### Your task:
Print the data that follows again, keeping every line exact.

### Data for processing:
(** A request that is not answered 201 leaves the store as it is. *)
Lemma post_strings_unchanged db now value :
  Service.status (Service.post_strings db now value).1 <> 201 ->
  (Service.post_strings db now value).2 = db.
Proof.
  destruct value as [[s|n|b|]|]; try reflexivity.
  destruct Scope.providesCreateHash eqn:Hcall.
  - destruct (db !! Sha256.sha256Hex s) as [r|] eqn:Hr.
    + now rewrite (post_strings_conflict db now s r Hcall Hr).
    + rewrite (post_strings_created db now s Hcall Hr). cbn. contradiction.
  - destruct (post_strings_uncaught db now s Hcall) as [error ->].
    reflexivity.
Qed.

(** What DELETE /strings/:stringValue does once the parameter is decoded. *)
Lemma delete_strings_uncaught db rawStringValue :
  Scope.providesCreateHash = false ->
  exists error,
    Service.delete_strings db rawStringValue
    = ({| Service.status := 500; Service.body := Service.Uncaught error |},
       db).
Proof.
  intros Hnone. unfold Service.delete_strings.
  destruct (decodeURIComponent rawStringValue) as [s|]; [|eauto].
  rewrite analyzeString_call, Hnone. eauto.
Qed.

Lemma delete_strings_decoded db rawStringValue s :
  Scope.providesCreateHash = true ->
  decodeURIComponent rawStringValue = Some s ->
  Service.delete_strings db rawStringValue
  = match db !! Sha256.sha256Hex s with
    | None =>
        ({| Service.status := 404;
            Service.body := Service.ErrorMessage
              "Not Found: String does not exist in the system" |}, db)
    | Some _ =>
        ({| Service.status := 204; Service.body := Service.EmptyBody |},
         delete (Sha256.sha256Hex s) db)
    end.
Proof.
  intros Hcall Hdecode. unfold Service.delete_strings.
  now rewrite Hdecode, analyzeString_call, Hcall, analyzeString_hash.
Qed.

Lemma storeInvariant_empty : Spec.storeInvariant ∅.
Proof. intros key r H. rewrite lookup_empty in H. discriminate. Qed.

Lemma post_strings_invariant db now value :
  Spec.storeInvariant db ->
  Spec.storeInvariant (Service.post_strings db now value).2.
Proof.
  intros Hinv. destruct value as [[s|n|b|]|]; try exact Hinv.
  destruct Scope.providesCreateHash eqn:Hcall.
  - destruct (db !! Sha256.sha256Hex s) as [r|] eqn:Hr.
    + now rewrite (post_strings_conflict db now s r Hcall Hr).
    + rewrite (post_strings_created db now s Hcall Hr). cbn [snd].
      intros key r. rewrite lookup_insert.
      destruct (decide (Sha256.sha256Hex s = key)) as [<-|Hne].
      * intros [= <-]. repeat split.
      * apply Hinv.
  - destruct (post_strings_uncaught db now s Hcall) as [error ->].
    exact Hinv.
Qed.

Lemma delete_strings_invariant db rawStringValue :
  Spec.storeInvariant db ->
  Spec.storeInvariant (Service.delete_strings db rawStringValue).2.
Proof.
  intros Hinv. destruct Scope.providesCreateHash eqn:Hcall.
  - destruct (decodeURIComponent rawStringValue) as [s|] eqn:Hdecode.
    + rewrite (delete_strings_decoded db rawStringValue s Hcall Hdecode).
      destruct (db !! Sha256.sha256Hex s); [|exact Hinv].
      cbn [snd]. intros key r. rewrite lookup_delete.
      destruct (decide (Sha256.sha256Hex s = key)); [discriminate|].
      apply Hinv.
    + unfold Service.delete_strings. rewrite Hdecode. exact Hinv.
  - destruct (delete_strings_uncaught db rawStringValue Hcall) as [error ->].
    exact Hinv.
Qed.

Lemma handle_invariant db req :
  Spec.storeInvariant db -> Spec.storeInvariant (Service.handle db req).2.
Proof.
  intros Hinv. destruct req as [now value|filters|q model|raw|hash];
    cbn [Service.handle].
  - now apply post_strings_invariant.
  - now rewrite get_strings_store.
  - now rewrite filter_by_natural_language_store.
  - now apply delete_strings_invariant.
  - now rewrite get_string_store.
Qed.

Lemma reachable_invariant db : Service.reachable db -> Spec.storeInvariant db.
Proof.
  induction 1 as [|db req Hreach IH].
  - apply storeInvariant_empty.
  - now apply handle_invariant.
Qed.

(** Without a [createHash] no request changes the store, which is empty
    for ever. *)
Lemma handle_without_createHash db req :
  Scope.providesCreateHash = false -> (Service.handle db req).2 = db.
Proof.
  intros Hnone. destruct req as [now value|filters|q model|raw|hash];
    cbn [Service.handle].
  - destruct value as [[s|n|b|]|]; try reflexivity.
    now destruct (post_strings_uncaught db now s Hnone) as [error ->].
  - apply get_strings_store.
  - apply filter_by_natural_language_store.
  - now destruct (delete_strings_uncaught db raw Hnone) as [error ->].
  - apply get_string_store.
Qed.

Lemma reachable_without_createHash db :
  Scope.providesCreateHash = false -> Service.reachable db -> db = ∅.
Proof.
  intros Hnone. induction 1 as [|db req Hreach IH]; [reflexivity|].
  now rewrite handle_without_createHash.
Qed.
Lemma stronglySorted_impl {A} (P Q : A -> A -> Prop) (l : list A) :
  (forall a b, P a b -> Q a b) -> StronglySorted P l -> StronglySorted Q l.
Proof.
  intros H Hl. induction Hl as [|a l Hl IH Ha]; constructor; [exact IH|].
  apply Forall_forall. intros b Hb. apply H.
  exact (proj1 (Forall_forall _ _) Ha b Hb).
Qed.

(** The byte-wise order of text is transitive. *)
Lemma ascii_compare_refl (a : Ascii.ascii) : Ascii.compare a a = Eq.
Proof. unfold Ascii.compare. apply N.compare_refl. Qed.

Lemma ascii_compare_lt_trans (a b c : Ascii.ascii) :
  Ascii.compare a b = Lt -> Ascii.compare b c = Lt -> Ascii.compare a c = Lt.
Proof.
  unfold Ascii.compare. rewrite !N.compare_lt_iff. apply N.lt_trans.
Qed.

Lemma string_compare_trans (a b c : string) :
  String.compare a b <> Gt -> String.compare b c <> Gt -> String.compare a c <> Gt.
Proof.
  revert b c. induction a as [|x a IH]; intros [|y b] [|z c]; simpl;
    try congruence.
  destruct (Ascii.compare x y) eqn:Exy; try congruence;
    destruct (Ascii.compare y z) eqn:Eyz; try congruence; intros Hab Hbc.
  - apply Ascii.compare_eq_iff in Exy, Eyz. subst.
    rewrite ascii_compare_refl. now apply (IH b c).
  - apply Ascii.compare_eq_iff in Exy. subst. rewrite Eyz. discriminate.
  - apply Ascii.compare_eq_iff in Eyz. subst. rewrite Exy. discriminate.
  - rewrite (ascii_compare_lt_trans x y z Exy Eyz). discriminate.
Qed.

Lemma leb_trans (a b c : string) :
  String.leb a b = true -> String.leb b c = true -> String.leb a c = true.
Proof.
  unfold String.leb. intros Hab Hbc.
  assert (H := string_compare_trans a b c).
  destruct (String.compare a b), (String.compare b c), (String.compare a c);
    try reflexivity; try discriminate; exfalso; apply H; congruence.
Qed.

### Solution for this problem:
(** A request that is not answered 201 leaves the store as it is. *)
Lemma post_strings_unchanged db now value :
  Service.status (Service.post_strings db now value).1 <> 201 ->
  (Service.post_strings db now value).2 = db.
Proof.
  destruct value as [[s|n|b|]|]; try reflexivity.
  destruct Scope.providesCreateHash eqn:Hcall.
  - destruct (db !! Sha256.sha256Hex s) as [r|] eqn:Hr.
    + now rewrite (post_strings_conflict db now s r Hcall Hr).
    + rewrite (post_strings_created db now s Hcall Hr). cbn. contradiction.
  - destruct (post_strings_uncaught db now s Hcall) as [error ->].
    reflexivity.
Qed.

(** What DELETE /strings/:stringValue does once the parameter is decoded. *)
Lemma delete_strings_uncaught db rawStringValue :
  Scope.providesCreateHash = false ->
  exists error,
    Service.delete_strings db rawStringValue
    = ({| Service.status := 500; Service.body := Service.Uncaught error |},
       db).
Proof.
  intros Hnone. unfold Service.delete_strings.
  destruct (decodeURIComponent rawStringValue) as [s|]; [|eauto].
  rewrite analyzeString_call, Hnone. eauto.
Qed.

Lemma delete_strings_decoded db rawStringValue s :
  Scope.providesCreateHash = true ->
  decodeURIComponent rawStringValue = Some s ->
  Service.delete_strings db rawStringValue
  = match db !! Sha256.sha256Hex s with
    | None =>
        ({| Service.status := 404;
            Service.body := Service.ErrorMessage
              "Not Found: String does not exist in the system" |}, db)
    | Some _ =>
        ({| Service.status := 204; Service.body := Service.EmptyBody |},
         delete (Sha256.sha256Hex s) db)
    end.
Proof.
  intros Hcall Hdecode. unfold Service.delete_strings.
  now rewrite Hdecode, analyzeString_call, Hcall, analyzeString_hash.
Qed.

Lemma storeInvariant_empty : Spec.storeInvariant ∅.
Proof. intros key r H. rewrite lookup_empty in H. discriminate. Qed.

Lemma post_strings_invariant db now value :
  Spec.storeInvariant db ->
  Spec.storeInvariant (Service.post_strings db now value).2.
Proof.
  intros Hinv. destruct value as [[s|n|b|]|]; try exact Hinv.
  destruct Scope.providesCreateHash eqn:Hcall.
  - destruct (db !! Sha256.sha256Hex s) as [r|] eqn:Hr.
    + now rewrite (post_strings_conflict db now s r Hcall Hr).
    + rewrite (post_strings_created db now s Hcall Hr). cbn [snd].
      intros key r. rewrite lookup_insert.
      destruct (decide (Sha256.sha256Hex s = key)) as [<-|Hne].
      * intros [= <-]. repeat split.
      * apply Hinv.
  - destruct (post_strings_uncaught db now s Hcall) as [error ->].
    exact Hinv.
Qed.

Lemma delete_strings_invariant db rawStringValue :
  Spec.storeInvariant db ->
  Spec.storeInvariant (Service.delete_strings db rawStringValue).2.
Proof.
  intros Hinv. destruct Scope.providesCreateHash eqn:Hcall.
  - destruct (decodeURIComponent rawStringValue) as [s|] eqn:Hdecode.
    + rewrite (delete_strings_decoded db rawStringValue s Hcall Hdecode).
      destruct (db !! Sha256.sha256Hex s); [|exact Hinv].
      cbn [snd]. intros key r. rewrite lookup_delete.
      destruct (decide (Sha256.sha256Hex s = key)); [discriminate|].
      apply Hinv.
    + unfold Service.delete_strings. rewrite Hdecode. exact Hinv.
  - destruct (delete_strings_uncaught db rawStringValue Hcall) as [error ->].
    exact Hinv.
Qed.

Lemma handle_invariant db req :
  Spec.storeInvariant db -> Spec.storeInvariant (Service.handle db req).2.
Proof.
  intros Hinv. destruct req as [now value|filters|q model|raw|hash];
    cbn [Service.handle].
  - now apply post_strings_invariant.
  - now rewrite get_strings_store.
  - now rewrite filter_by_natural_language_store.
  - now apply delete_strings_invariant.
  - now rewrite get_string_store.
Qed.

Lemma reachable_invariant db : Service.reachable db -> Spec.storeInvariant db.
Proof.
  induction 1 as [|db req Hreach IH].
  - apply storeInvariant_empty.
  - now apply handle_invariant.
Qed.

(** Without a [createHash] no request changes the store, which is empty
    for ever. *)
Lemma handle_without_createHash db req :
  Scope.providesCreateHash = false -> (Service.handle db req).2 = db.
Proof.
  intros Hnone. destruct req as [now value|filters|q model|raw|hash];
    cbn [Service.handle].
  - destruct value as [[s|n|b|]|]; try reflexivity.
    now destruct (post_strings_uncaught db now s Hnone) as [error ->].
  - apply get_strings_store.
  - apply filter_by_natural_language_store.
  - now destruct (delete_strings_uncaught db raw Hnone) as [error ->].
  - apply get_string_store.
Qed.

Lemma reachable_without_createHash db :
  Scope.providesCreateHash = false -> Service.reachable db -> db = ∅.
Proof.
  intros Hnone. induction 1 as [|db req Hreach IH]; [reflexivity|].
  now rewrite handle_without_createHash.
Qed.
Lemma stronglySorted_impl {A} (P Q : A -> A -> Prop) (l : list A) :
  (forall a b, P a b -> Q a b) -> StronglySorted P l -> StronglySorted Q l.
Proof.
  intros H Hl. induction Hl as [|a l Hl IH Ha]; constructor; [exact IH|].
  apply Forall_forall. intros b Hb. apply H.
  exact (proj1 (Forall_forall _ _) Ha b Hb).
Qed.

(** The byte-wise order of text is transitive. *)
Lemma ascii_compare_refl (a : Ascii.ascii) : Ascii.compare a a = Eq.
Proof. unfold Ascii.compare. apply N.compare_refl. Qed.

Lemma ascii_compare_lt_trans (a b c : Ascii.ascii) :
  Ascii.compare a b = Lt -> Ascii.compare b c = Lt -> Ascii.compare a c = Lt.
Proof.
  unfold Ascii.compare. rewrite !N.compare_lt_iff. apply N.lt_trans.
Qed.

Lemma string_compare_trans (a b c : string) :
  String.compare a b <> Gt -> String.compare b c <> Gt -> String.compare a c <> Gt.
Proof.
  revert b c. induction a as [|x a IH]; intros [|y b] [|z c]; simpl;
    try congruence.
  destruct (Ascii.compare x y) eqn:Exy; try congruence;
    destruct (Ascii.compare y z) eqn:Eyz; try congruence; intros Hab Hbc.
  - apply Ascii.compare_eq_iff in Exy, Eyz. subst.
    rewrite ascii_compare_refl. now apply (IH b c).
  - apply Ascii.compare_eq_iff in Exy. subst. rewrite Eyz. discriminate.
  - apply Ascii.compare_eq_iff in Eyz. subst. rewrite Exy. discriminate.
  - rewrite (ascii_compare_lt_trans x y z Exy Eyz). discriminate.
Qed.

Lemma leb_trans (a b c : string) :
  String.leb a b = true -> String.leb b c = true -> String.leb a c = true.
Proof.
  unfold String.leb. intros Hab Hbc.
  assert (H := string_compare_trans a b c).
  destruct (String.compare a b), (String.compare b c), (String.compare a c);
    try reflexivity; try discriminate; exfalso; apply H; congruence.
Qed.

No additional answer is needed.